File "/home/jtang/tmp/tahoe-lafs/src/allmydata-tahoe-1.8.2/src/allmydata/__init__.py", line 301, in cross_check_pkg_resources_versus_import % (imp_ver, name, imp_loc, pr_ver, pr_loc, e.__class__.name, e)) AttributeError: type object 'exceptions.TypeError' has no attribute 'name' Aborting...
I don't know if this is a real error path, or if it's just accumulating a bunch of warnings to print to stderr (i.e. if we just took out the offending line, would the program work anyways, or is the missing/old/unable-to-compute-version dependency actually important?).
This sort of problem reinforces my feeling that our __init__.py is way too complex, and that all the version-checking logic may be doing more harm than good.

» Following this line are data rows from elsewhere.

Lemma assign_label_shape n k m q_arr labels :
  rect3 n k m q_arr -> __assign_label q_arr = Ok labels ->
  length labels = n /\ Forall (fun l => l < k) labels.
Proof.
  intros [Hn Hrect] H. unfold __assign_label in H.
  destruct (collapse_trailing q_arr) as [q2|e] eqn:Ec; [|discriminate].
  simpl in H. apply collapse_trailing_lengths in Ec.
  apply mapM_Forall2 in H. subst n.
  revert labels H Hrect.
  induction Ec as [|rows row q_arr q2 Hlen _ IH]; intros labels H Hrect.
  - inversion H; subst. split; [reflexivity|constructor].
  - inversion H as [|? a ? labels' Ha Hrest]; subst.
    inversion Hrect as [|? ? [Hk _] Hrect']; subst.
    destruct (IH labels' Hrest Hrect') as [IH1 IH2].
    split; [simpl; congruence|].
    constructor; [|assumption].
    apply argmax1_bound in Ha. lia.
Qed.

Lemma collapse_trailing_ok n k m q_arr :
  rect3 n k m q_arr -> 1 <= m ->
  collapse_trailing q_arr = Ok (map (map reduce_cell) q_arr).
Proof.
  intros [_ Hrect] Hm. unfold collapse_trailing.
  assert (Hcells : Forall (Forall (fun cell => length cell = m)) q_arr).
  { eapply Forall_impl; [|exact Hrect]. intros rows [_ H]. exact H. }
  assert (Hshape : shape2 q_arr = m \/ Forall (fun rows => rows = []) q_arr).
  { destruct q_arr as [|[|cell rows] q_arr].
    - right. constructor.
    - right. eapply Forall_impl; [|exact Hrect].
      intros rows [Hk _]. inversion Hrect as [|? ? [Hk0 _] _]; subst.
      destruct rows; [reflexivity|discriminate].
    - left. inversion Hcells as [|? ? Hc _]; subst.
      inversion Hc; subst. reflexivity. }
  destruct (1 <? shape2 q_arr) eqn:E.
  - apply Nat.ltb_lt in E. f_equal. unfold np_nanmean_axis2.
    apply map_ext_in. intros rows Hin. apply map_ext_in. intros cell Hc.
    rewrite Forall_forall in Hcells. specialize (Hcells rows Hin).
    rewrite Forall_forall in Hcells. specialize (Hcells cell Hc).
    destruct Hshape as [Hs|Hs].
    + destruct cell as [|x [|y cell]]; simpl in *; try reflexivity; lia.
    + rewrite Forall_forall in Hs. rewrite (Hs rows Hin) in Hc. destruct Hc.
  - apply Nat.ltb_ge in E. unfold reshape_3_to_2.
    rewrite <- mapM_pure. apply mapM_ext_in. intros rows Hin.
    rewrite <- mapM_pure. apply mapM_ext_in. intros cell Hc.
    rewrite Forall_forall in Hcells. specialize (Hcells rows Hin).
    rewrite Forall_forall in Hcells. specialize (Hcells cell Hc).
    destruct Hshape as [Hs|Hs].
    + destruct cell as [|x [|y cell]]; simpl in *; try reflexivity; lia.
    + rewrite Forall_forall in Hs. rewrite (Hs rows Hin) in Hc. destruct Hc.
Qed.
Lemma SFeqb_trans f g h : SFeqb f g = true → SFeqb g h = true → SFeqb f h = true.
Proof.
  intros Hfg Hgh.
  destruct (SFeqb_true_not_nan f g Hfg) as [Hf Hg].
  destruct (SFeqb_true_not_nan g h Hgh) as [_ Hh].
  apply SFeqb_spec in Hfg; [|rewrite Hf; by intros []].
  apply SFeqb_spec in Hgh; [|rewrite Hg; by intros []].
  apply SFeqb_spec; [rewrite Hf; by intros []|]. congruence.
Qed.

Lemma Scalar_DeepEqual_trans x y z :
  Scalar_DeepEqual x y = true → Scalar_DeepEqual y z = true →
  Scalar_DeepEqual x z = true.
Proof.
  destruct x as [?|?|?|?|?|f|f|?|[u|]|?], y as [?|?|?|?|?|g|g|?|[w|]|?]; try done;
    destruct z as [?|?|?|?|?|h|h|?|[t|]|?]; try done; cbn;
    try apply SFeqb_trans;
    try (rewrite !bool_decide_eq_true; congruence).
  rewrite !bytes_eqb_spec. congruence.
Qed.

Lemma omap_nil_inv {A B} (f : A → option B) (l : list A) :
  omap f l = [] → ∀ a, a ∈ l → f a = None.
Proof.
  induction l as [|x l IH]; [by intros _ a ?%elem_of_nil|].
  cbn. destruct (f x) eqn:Hx; [done|].
  intros Hl a [->|Hin]%elem_of_cons; [done|by apply IH].
Qed.

Lemma unchanged_writes (W : list (string * Interface)) :
  false = bool_decide (0 < length W) → W = [].
Proof.
  intros H. symmetry in H. apply bool_decide_eq_false in H.
  destruct W; [done|cbn in H; lia].
Qed.

Section mapDiff_unchanged.
Variable formatFloat : nat → spec_float → string.
Variable rangeOrder : list (string * Value) → list (string * Value).
Hypothesis rangeOrder_perm : ∀ l, rangeOrder l ≡ₚ l.
Variable df : FieldDescriptor → Value → Value → outcome (Interface * bool).
Variable descriptor : FieldDescriptor.

(** [mapDiff] reports no change exactly when the two maps have the same
    keys and [diffField] reports no change under each of them. *)
Lemma mapDiff_unchanged originMap targetMap :
  (∃ x, mapDiff_ formatFloat rangeOrder df descriptor originMap targetMap = Done (x, false)) ↔
  (∀ k v, targetMap !! k = Some v →
     ∃ o y, originMap !! k = Some o ∧ df descriptor o v = Done (y, false)) ∧
  (∀ k o, originMap !! k = Some o → is_Some (targetMap !! k)).
Proof.
  split.
  - intros [x (Ht & Ho & [= _ HW%unchanged_writes])%mapDiff_inv].
    apply app_eq_nil in HW as [HWt HWo]. split.
    + intros k v Hk%(elem_of_rangeOrder rangeOrder rangeOrder_perm).
      destruct (Ht _ Hk) as [w Hw].
      pose proof (omap_nil_inv _ _ HWt _ Hk) as Hnone. unfold compose in Hnone.
      rewrite Hw in Hnone. cbn in Hnone. subst w. revert Hw.
      unfold targetAct. cbn.
      destruct (originMap !! k) as [o|]; [|destruct (isElem v); intros [=]].
      destruct (df descriptor o v) as [[y []]|] eqn:Hd; cbn; intros [=]. by exists o, y.
    + intros k o Hk%(elem_of_rangeOrder rangeOrder rangeOrder_perm).
      destruct (Ho _ Hk) as [w Hw].
      pose proof (omap_nil_inv _ _ HWo _ Hk) as Hnone. unfold compose in Hnone.
      rewrite Hw in Hnone. cbn in Hnone. subst w. revert Hw.
      unfold originAct. cbn. destruct (targetMap !! k) as [v|]; [by exists v|].
      destruct (isElem o); intros [=].
  - intros [Ht Ho]. exists (IMap ∅). unfold mapDiff_.
    rewrite (forEach_put _ (λ _, Done None)); cycle 1.
    { intros [resultMap lchanged] [k v] Hk%(elem_of_rangeOrder rangeOrder rangeOrder_perm).
      destruct (Ht k v Hk) as (o & y & -> & ->). done. }
    { intros. apply isDone_Done. }
    cbn [obind].
    rewrite (forEach_put _ (λ _, Done None)); cycle 1.
    { intros [resultMap lchanged] [k o] Hk%(elem_of_rangeOrder rangeOrder rangeOrder_perm).
      by destruct (Ho k o Hk) as [v ->]. }
    { intros. apply isDone_Done. }
    cbn [obind]. rewrite <- foldl_app, foldl_write_empty.
    rewrite !omap_none by done. done.
Qed.
(** The histories of the machine on which the loop starts. *)
Lemma grown_histories p0 lnprior0 lnlike0 lnq0 iters m :
  let s2 := grown iters (self (prepared p0 lnprior0 lnlike0 lnq0 m).2) in
  let n := Z.to_nat iters in
  _chain s2 = _chain (self m) ++
              replicate n (zeros2 (nwalkers (self m)) (dim (self m))) /\
  _lnpost s2 = _lnpost (self m) ++ replicate n (zeros1 (nwalkers (self m))) /\
  _lnprop s2 = _lnprop (self m) ++ replicate n (zeros1 (nwalkers (self m))) /\
  accepted s2 = accepted (self m) ++ replicate n (zeros1 (nwalkers (self m))) /\
  iterations s2 = iterations (self m) /\
  nwalkers s2 = nwalkers (self m) /\ dim s2 = dim (self m) /\
  _kde s2 = _kde (self (prepared p0 lnprior0 lnlike0 lnq0 m).2).
Proof.
  destruct (prepared_self p0 lnprior0 lnlike0 lnq0 m)
    as (EN & ED & _ & _ & Eit & E1 & E2 & E3 & E4 & _).
  intros s2 n. unfold s2, grown.
  cbn [_chain _lnpost _lnprop accepted iterations nwalkers dim _kde
       set_accepted set_lnprop set_lnpost set_chain].
  rewrite EN, ED, E1, E2, E3, E4, Eit. repeat split.
Qed.


(** C5, as the code has it.  A call fits a proposal once before its first
    step when the sampler has none, and after that exactly after the steps
    at which the counter of the sampler, which counts the steps of all its
    calls, has become a multiple of [update_interval]: with the counter at
    [c] when the call is made, after the steps [i] of the call for which
    [c + i] is such a multiple.  It fits no other. *)
Theorem proposal_fits_of_a_call p0 lnprior0 lnlike0 lnq0 iters ui m :
  callable p0 lnprior0 lnlike0 lnq0 m -> 0 <= iters -> ui <> 0 ->
  let c := iterations (self m) in
  exists (l' : locals) (m' : machine),
    sample p0 lnprior0 lnlike0 lnq0 iters ui m = (Ok l', m') /\
    fit_counts m' =
      fit_counts m ++
      match _kde (self m) with None => [c] | Some _ => [] end ++
      rebuild_counts c iters ui /\
    (forall x, x ∈ rebuild_counts c iters ui <->
               c < x <= c + iters /\ x mod ui = 0).
Proof.
  intros Hc Hk Hui c.
  destruct (sample_ran p0 lnprior0 lnlike0 lnq0 iters ui m Hc Hk Hui)
    as (l' & m' & Es & R).
  destruct (grown_histories p0 lnprior0 lnlike0 lnq0 iters m)
    as (_ & _ & _ & _ & Git & _).
  exists l', m'. split; [exact Es|]. split.
  - rewrite (ran_fits _ _ _ _ _ _ R).
    change (fit_counts (set_self _ ?x)) with (fit_counts x).
    rewrite prepared_fits. cbn [self set_self]. rewrite Git.
    rewrite Z2Nat.id by exact Hk. rewrite <- app_assoc. reflexivity.
  - intros x. apply elem_of_rebuild_counts.
Qed.

(** C7, as the code has it.  A new sampler has empty histories and the
    counter zero.  In a call made when the four histories have the length
    of the counter, they all have the length of that counter plus
    [iterations] from the time they are grown: before the first step,
    after each step and when the call returns; the counter is then the
    earlier counter plus the number of steps run so far, so the histories
    are as long as the counter says again when the call returns, and longer
    in between. *)
Theorem history_lengths_in_a_call p0 lnprior0 lnlike0 lnq0 iters ui m (hl : nat) :
  callable p0 lnprior0 lnlike0 lnq0 m -> history_lengths (self m) hl ->
  0 <= iters -> ui <> 0 ->
  (forall n d f g po,
     history_lengths (__init__ n d f g po) 0 /\
     iterations (__init__ n d f g po) = 0) /\
  iterations (self m) = Z.of_nat hl /\
  exists (l1 : locals) (m1 : machine),
    enter p0 lnprior0 lnlike0 lnq0 iters m = (Ok l1, m1) /\
    (forall i, (i <= Z.to_nat iters)%nat ->
       exists (li : locals) (mi : machine),
         loop i ui l1 m1 = (Ok li, mi) /\
         history_lengths (self mi) (hl + Z.to_nat iters) /\
         iterations (self mi) = Z.of_nat hl + Z.of_nat i) /\
    exists (l' : locals) (m' : machine),
      sample p0 lnprior0 lnlike0 lnq0 iters ui m = (Ok l', m') /\
      history_lengths (self m') (hl + Z.to_nat iters) /\
      iterations (self m') = Z.of_nat (hl + Z.to_nat iters).
Proof.
  intros Hc Hh Hk Hui.
  split; [intros; repeat split|].
  destruct (callable_p0 _ _ _ _ _ Hc) as (pv & Hp & _).
  destruct (callable_history _ _ _ _ _ Hc) as (hl' & Hh' & Hit).
  assert (hl' = hl) as ->.
  { destruct Hh as (L & _), Hh' as (L' & _). congruence. }
  split; [exact Hit|].
  destruct (grown_histories p0 lnprior0 lnlike0 lnq0 iters m)
    as (G1 & G2 & G3 & G4 & Git & _).
  pose proof (shaped_prepared _ _ _ _ _ Hc) as Hs.
  set (l1 := (prepared p0 lnprior0 lnlike0 lnq0 m).1) in *.
  set (m1 := (prepared p0 lnprior0 lnlike0 lnq0 m).2) in *.
  set (m2 := set_self (grown iters (self m1)) m1) in *.
  change (grown iters (self m1)) with (self m2) in G1, G2, G3, G4, Git.
  assert (history_lengths (self m2) (hl + Z.to_nat iters)) as Hh2.
  { destruct Hh as (L1 & L2 & L3 & L4). unfold history_lengths.
    rewrite G1, G2, G3, G4, !length_app, !length_replicate. lia. }
  assert (forall i, (i <= Z.to_nat iters)%nat ->
            exists li mi, loop i ui l1 m2 = (Ok li, mi) /\
              history_lengths (self mi) (hl + Z.to_nat iters) /\
              iterations (self mi) = Z.of_nat hl + Z.of_nat i) as Hloop.
  { intros i Hi.
    destruct (loop_ran ui i l1 m2 (hl + Z.to_nat iters)) as (li & mi & El & R).
    - apply shaped_grown. exact Hs.
    - exact Hh2.
    - rewrite Git. lia.
    - rewrite Git. lia.
    - exact Hui.
    - exists li, mi. split; [exact El|].
      split; [apply (ran_lengths _ _ _ _ _ _ R); exact Hh2|].
      rewrite (ran_counter _ _ _ _ _ _ R), Git. lia. }
  exists l1, m2.
  split; [apply prepare_and_grow_ok with pv; assumption|].
  split; [exact Hloop|].
  destruct (Hloop (Z.to_nat iters)) as (l' & m' & El & Hl & Hc'); [lia|].
  exists l', m'.
  split; [rewrite (sample_unfold _ _ _ _ _ _ _ pv Hp Hk); exact El|].
  split; [exact Hl|]. rewrite Hc'. lia.
Qed.
(** * Shadow's virtual epoll (shd-epoll.c): a shallow embedding

    The C structures become records, the flag words stay integers that are
    tested and updated with [Z.land], [Z.lor] and [Z.lnot], the GLib hash
    table of watches becomes an association list (its iteration order is the
    list order), and the collaborators of the file (descriptor layer,
    process, scheduler, kernel epoll) become an explicit environment plus a
    chronological log of the calls made to them.  The only arithmetic of the
    file is the counting of written events, which stays below the length of
    the caller's array, so the integers are taken without wrap-around.
    Reference counts of descriptors and of the epoll belong to the
    descriptor layer and are left out. *)

From Stdlib Require Import ZArith List Bool Lia.
Import ListNotations.
Local Open Scope Z_scope.
Local Open Scope bool_scope.

(** ** Flag words *)

(** The C truth value of [flags & mask]. *)
Definition has (flags mask : Z) : bool := negb (Z.land flags mask =? 0).

(** [flags |= mask] and [flags &= ~mask]. *)
Definition set_flag (flags mask : Z) : Z := Z.lor flags mask.
Definition clear_flag (flags mask : Z) : Z := Z.land flags (Z.lnot mask).

(** [enum _EpollWatchFlags]. *)
Definition EWF_NONE : Z := 0.
Definition EWF_ACTIVE : Z := Z.shiftl 1 0.
Definition EWF_READABLE : Z := Z.shiftl 1 1.
Definition EWF_WAITINGREAD : Z := Z.shiftl 1 2.
Definition EWF_READCHANGED : Z := Z.shiftl 1 3.
Definition EWF_WRITEABLE : Z := Z.shiftl 1 4.
Definition EWF_WAITINGWRITE : Z := Z.shiftl 1 5.
Definition EWF_WRITECHANGED : Z := Z.shiftl 1 6.
Definition EWF_CLOSED : Z := Z.shiftl 1 7.
Definition EWF_WATCHING : Z := Z.shiftl 1 8.
Definition EWF_EDGETRIGGER : Z := Z.shiftl 1 9.
Definition EWF_EDGETRIGGER_REPORTED : Z := Z.shiftl 1 10.
Definition EWF_ONESHOT : Z := Z.shiftl 1 11.
Definition EWF_ONESHOT_REPORTED : Z := Z.shiftl 1 12.

(** [enum _EpollFlags]. *)
Definition EF_NONE : Z := 0.
Definition EF_SCHEDULED : Z := Z.shiftl 1 0.
Definition EF_NOTIFYING : Z := Z.shiftl 1 1.
Definition EF_CLOSED : Z := Z.shiftl 1 2.

(** Constants of the Linux headers <sys/epoll.h> and <errno.h>. *)
Definition EPOLLIN : Z := 1.
Definition EPOLLOUT : Z := 4.
Definition EPOLLONESHOT : Z := Z.shiftl 1 30.
Definition EPOLLET : Z := Z.shiftl 1 31.
Definition EPOLL_CTL_ADD : Z := 1.
Definition EPOLL_CTL_DEL : Z := 2.
Definition EPOLL_CTL_MOD : Z := 3.
Definition ENOENT : Z := 2.
Definition EEXIST : Z := 17.

(** Modelled from the spec: [utility_assert], a macro of shadow.h, which
    is not among the sources.  A violated assertion aborts (section 7,
    internal-assertion); [None] is the abort. *)
Definition utility_assert {A : Type} (cond : bool) (k : option A) : option A :=
  if cond then k else None.

(** ** Watches *)

(** [struct epoll_event]: the event mask and the user cookie. *)
Record epoll_event : Type := mkEvent {
  events : Z;
  data : Z
}.

(** [struct _EpollWatch].  The watched descriptor is named by its handle,
    the stable key the hash table uses as well. *)
Record EpollWatch : Type := mkWatch {
  descriptor : Z;
  event : epoll_event;
  wflags : Z;
  referenceCount : Z
}.

Definition with_wflags (w : EpollWatch) (f : Z) : EpollWatch :=
  mkWatch (descriptor w) (event w) f (referenceCount w).

Definition with_event (w : EpollWatch) (e : epoll_event) : EpollWatch :=
  mkWatch (descriptor w) e (wflags w) (referenceCount w).

(** [_epollwatch_new]: the flags start at zero ([g_new0]). *)
Definition _epollwatch_new (d : Z) (ev : epoll_event) : EpollWatch :=
  mkWatch d ev 0 1.

Section Epoll.

(** The bits of [DescriptorStatus] are declared in shadow.h, which is not
    part of the sources at hand; they are parameters of the development. *)
Variables DS_ACTIVE DS_READABLE DS_WRITABLE DS_CLOSED : Z.

(** Whether the file is compiled with [DEBUG], which adds two sweeps of the
    watches (for a log message) around the call of the process. *)
Variable DEBUG : bool.

(** [_epollwatch_updateStatus], with the result of [descriptor_getStatus]
    as an argument. *)
Definition _epollwatch_updateStatus (status : Z) (watch : EpollWatch) : EpollWatch :=
  let flags0 := wflags watch in
  (* store the old flags that are only lazily updated *)
  let lazyFlags := 0 in
  let lazyFlags := Z.lor lazyFlags (if has flags0 EWF_READCHANGED then EWF_READCHANGED else EWF_NONE) in
  let lazyFlags := Z.lor lazyFlags (if has flags0 EWF_WRITECHANGED then EWF_WRITECHANGED else EWF_NONE) in
  let lazyFlags := Z.lor lazyFlags (if has flags0 EWF_WATCHING then EWF_WATCHING else EWF_NONE) in
  let lazyFlags := Z.lor lazyFlags (if has flags0 EWF_EDGETRIGGER_REPORTED then EWF_EDGETRIGGER_REPORTED else EWF_NONE) in
  let lazyFlags := Z.lor lazyFlags (if has flags0 EWF_ONESHOT_REPORTED then EWF_ONESHOT_REPORTED else EWF_NONE) in
  (* reset our flags *)
  let oldFlags := flags0 in
  let flags := 0 in
  (* check shadow descriptor status *)
  let flags := Z.lor flags (if has status DS_ACTIVE then EWF_ACTIVE else EWF_NONE) in
  let flags := Z.lor flags (if has status DS_READABLE then EWF_READABLE else EWF_NONE) in
  let flags := Z.lor flags (if has status DS_WRITABLE then EWF_WRITEABLE else EWF_NONE) in
  let flags := Z.lor flags (if has status DS_CLOSED then EWF_CLOSED else EWF_NONE) in
  let flags := Z.lor flags (if has (events (event watch)) EPOLLIN then EWF_WAITINGREAD else EWF_NONE) in
  let flags := Z.lor flags (if has (events (event watch)) EPOLLOUT then EWF_WAITINGWRITE else EWF_NONE) in
  let flags := Z.lor flags (if has (events (event watch)) EPOLLET then EWF_EDGETRIGGER else EWF_NONE) in
  let flags := Z.lor flags (if has (events (event watch)) EPOLLONESHOT then EWF_ONESHOT else EWF_NONE) in
  (* add back in our lazyFlags that we dont check separately *)
  let flags := Z.lor flags lazyFlags in
  (* update changed status for edgetrigger mode *)
  let flags :=
    if negb (Z.land oldFlags EWF_READABLE =? Z.land flags EWF_READABLE)
    then Z.lor flags EWF_READCHANGED else flags in
  let flags :=
    if negb (Z.land oldFlags EWF_WRITEABLE =? Z.land flags EWF_WRITEABLE)
    then Z.lor flags EWF_WRITECHANGED else flags in
  with_wflags watch flags.

(** The decision of [_epollwatch_isReady] on flags that were just updated. *)
Definition ready_flags (flags : Z) : bool :=
  if has flags EWF_CLOSED || negb (has flags EWF_ACTIVE) || negb (has flags EWF_WATCHING)
  then false
  else
    let isReady := false in
    let hasReadEvent := has flags EWF_READABLE && has flags EWF_WAITINGREAD in
    let hasWriteEvent := has flags EWF_WRITEABLE && has flags EWF_WAITINGWRITE in
    let isReady :=
      if has flags EWF_EDGETRIGGER then
        let isReady :=
          if hasReadEvent && (has flags EWF_READCHANGED || negb (has flags EWF_EDGETRIGGER_REPORTED))
          then true else isReady in
        if hasWriteEvent && (has flags EWF_WRITECHANGED || negb (has flags EWF_EDGETRIGGER_REPORTED))
        then true else isReady
      else
        if hasReadEvent || hasWriteEvent then true else isReady in
    if isReady && has flags EWF_ONESHOT && has flags EWF_ONESHOT_REPORTED
    then false else isReady.

(** [_epollwatch_isReady]: the watch after the call and the result. *)
Definition _epollwatch_isReady (status : Z) (watch : EpollWatch) : EpollWatch * bool :=
  let watch := _epollwatch_updateStatus status watch in
  (watch, ready_flags (wflags watch)).

(** ** The epoll and what surrounds it *)

(** The table [epoll->watching], keyed by descriptor handle.  The order of
    the list stands for the order in which the hash table is iterated
    while it is not modified.  In what order GLib iterates after an
    insertion or a removal is up to GLib; [table_replace] and
    [table_remove] fix one such order. *)
Definition WatchTable : Type := list (Z * EpollWatch).

Fixpoint table_lookup (d : Z) (t : WatchTable) : option EpollWatch :=
  match t with
  | [] => None
  | (k, w) :: t' => if k =? d then Some w else table_lookup d t'
  end.

(** [g_hash_table_replace]: a present key keeps its place, a new one is
    put at the end (one of the orders GLib may iterate in afterwards). *)
Fixpoint table_replace (d : Z) (w : EpollWatch) (t : WatchTable) : WatchTable :=
  match t with
  | [] => [(d, w)]
  | (k, w0) :: t' => if k =? d then (d, w) :: t' else (k, w0) :: table_replace d w t'
  end.

(** [g_hash_table_remove]. *)
Fixpoint table_remove (d : Z) (t : WatchTable) : WatchTable :=
  match t with
  | [] => []
  | (k, w) :: t' => if k =? d then t' else (k, w) :: table_remove d t'
  end.

(** [struct _Epoll]: the descriptor it extends (handle and status), its
    flags, the table and the kernel epoll it wraps.  The owner process is
    fixed; its answers are part of [World]. *)
Record Epoll : Type := mkEpoll {
  superHandle : Z;
  superStatus : Z;
  flags : Z;
  watching : WatchTable;
  osEpollDescriptor : Z
}.

(** The functions of the process, of the scheduler and of the kernel that
    the file calls are not among the sources; what they answer is taken as
    given: the kernel on the probe of [_epoll_isReadyOS] and on the
    [epoll_wait] of [epoll_getEvents] ([osEvents] are the events pending on
    the kernel epoll now, [osLater] those that will be pending at the waits
    to come, one list for each), [process_wantsNotify], [process_isRunning]
    and [worker_scheduleTask].  [stackEvents] is the room left on the stack
    when [epoll_getEvents] is entered, counted in [struct epoll_event]. *)
Record World : Type := mkWorld {
  probeCtl : Z;
  probeWait : Z;
  osWaitFails : bool;
  osEvents : list epoll_event;
  osLater : list (list epoll_event);
  stackEvents : Z;
  wantsNotify : bool;
  isRunning : bool;
  scheduleOk : bool
}.

(** Calls to the kernel. *)
Inductive OsCall : Type :=
| OsProbeCreate
| OsProbeAdd
| OsProbeWait
| OsProbeDel
| OsProbeClose
| OsWait (maxevents : Z).

(** What is logged, newest first.  The log is there to state properties
    of whole runs; no function reads it. *)
Inductive Event : Type :=
| EvAdd (d : Z)
| EvMod (d : Z)
| EvDel (d : Z)
| EvStatus (d old new : Z)
| EvReport (watch : EpollWatch) (ev : epoll_event)
| EvOs (c : OsCall)
| EvSchedule
| EvCloseCall
| EvFinalize
| EvTaskRun
| EvContinue
| EvReturn.

(** One epoll in its surroundings: the status of every descriptor, the
    answers of the collaborators, the descriptors that have this epoll as a
    listener, the number of notify tasks of this epoll in the scheduler's
    queue, and the log. *)
Record Sim : Type := mkSim {
  epoll : Epoll;
  status : Z -> Z;
  world : World;
  listeners : list Z;
  tasks : nat;
  trace : list Event
}.

Definition set_epoll (s : Sim) (e : Epoll) : Sim :=
  mkSim e (status s) (world s) (listeners s) (tasks s) (trace s).

Definition set_flags (s : Sim) (f : Z) : Sim :=
  let e := epoll s in
  set_epoll s (mkEpoll (superHandle e) (superStatus e) f (watching e) (osEpollDescriptor e)).

Definition set_watching (s : Sim) (t : WatchTable) : Sim :=
  let e := epoll s in
  set_epoll s (mkEpoll (superHandle e) (superStatus e) (flags e) t (osEpollDescriptor e)).

Definition set_superStatus (s : Sim) (st : Z) : Sim :=
  let e := epoll s in
  set_epoll s (mkEpoll (superHandle e) st (flags e) (watching e) (osEpollDescriptor e)).

Definition set_status (s : Sim) (f : Z -> Z) : Sim :=
  mkSim (epoll s) f (world s) (listeners s) (tasks s) (trace s).

Definition set_world (s : Sim) (w : World) : Sim :=
  mkSim (epoll s) (status s) w (listeners s) (tasks s) (trace s).

Definition set_listeners (s : Sim) (l : list Z) : Sim :=
  mkSim (epoll s) (status s) (world s) l (tasks s) (trace s).

Definition set_tasks (s : Sim) (n : nat) : Sim :=
  mkSim (epoll s) (status s) (world s) (listeners s) n (trace s).

Definition log (s : Sim) (ev : Event) : Sim :=
  mkSim (epoll s) (status s) (world s) (listeners s) (tasks s) (ev :: trace s).

Definition log_all (s : Sim) (evs : list Event) : Sim :=
  mkSim (epoll s) (status s) (world s) (listeners s) (tasks s) (rev evs ++ trace s).

(** Modelled from the spec: [descriptor_addEpollListener] and
    [descriptor_removeEpollListener] of the descriptor layer, which is not
    among the sources (subscribe and unsubscribe of section 6; listeners are
    kept by identity). *)
Definition add_listener (d : Z) (l : list Z) : list Z :=
  if existsb (Z.eqb d) l then l else d :: l.

Definition remove_listener (d : Z) (l : list Z) : list Z :=
  filter (fun x => negb (x =? d)) l.

(** Modelled from the spec: [descriptor_adjustStatus], of the descriptor
    layer, on the epoll's own descriptor: it sets or clears a status bit. *)
Definition adjust_super (s : Sim) (st : Z) (doSet : bool) : Sim :=
  set_superStatus s
    (if doSet then set_flag (superStatus (epoll s)) st
     else clear_flag (superStatus (epoll s)) st).

(** [epoll_clearWatchListeners]. *)
Definition epoll_clearWatchListeners (s : Sim) : Sim :=
  set_listeners s
    (fold_left (fun l kw => remove_listener (descriptor (snd kw)) l)
       (watching (epoll s)) (listeners s)).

This may provoke a 1.8.3, if it happens frequently enough. If the bad e.__class__.name is only triggered under weird combinations of installed dependencies, then we might be able to put it off until 1.9.0 .
Change History (1)
comment:1 Changed at 2011-02-04T02:17:49Z by davidsarah
- Description modified (diff)
- Summary changed from py2.7 incompatibility in cross_check_pkg_resources_versus_import? to bug in error path of cross_check_pkg_resources_versus_import
warner wrote in the original Description:
It should have been e.__class__.__name__. Sorry, my fault for not testing this error path adequately. It's not at all Python 2.7-specific.
(For future reference: the Description field isn't the right place to speculate about the cause of a bug.)
This error occurs on lines 287 and 301 of __init__.py. It happens when:
--version-and-path is passed to bin/tahoe by default when you run tests via setup.py. You can use the --quiet option (i.e. setup.py test --quiet or setup.py trial --quiet) to suppress this.
We don't know whether the warning was indicative of a real error in this case, because we don't know what the version or package was. The best way to check that would be for Jimmy Tang to replace .name with .__name__ on lines 287 and 301 of __init__.py and then see what is printed.
It's not clear to me how common it is to have versions that verlib.py will raise an exception when trying to parse.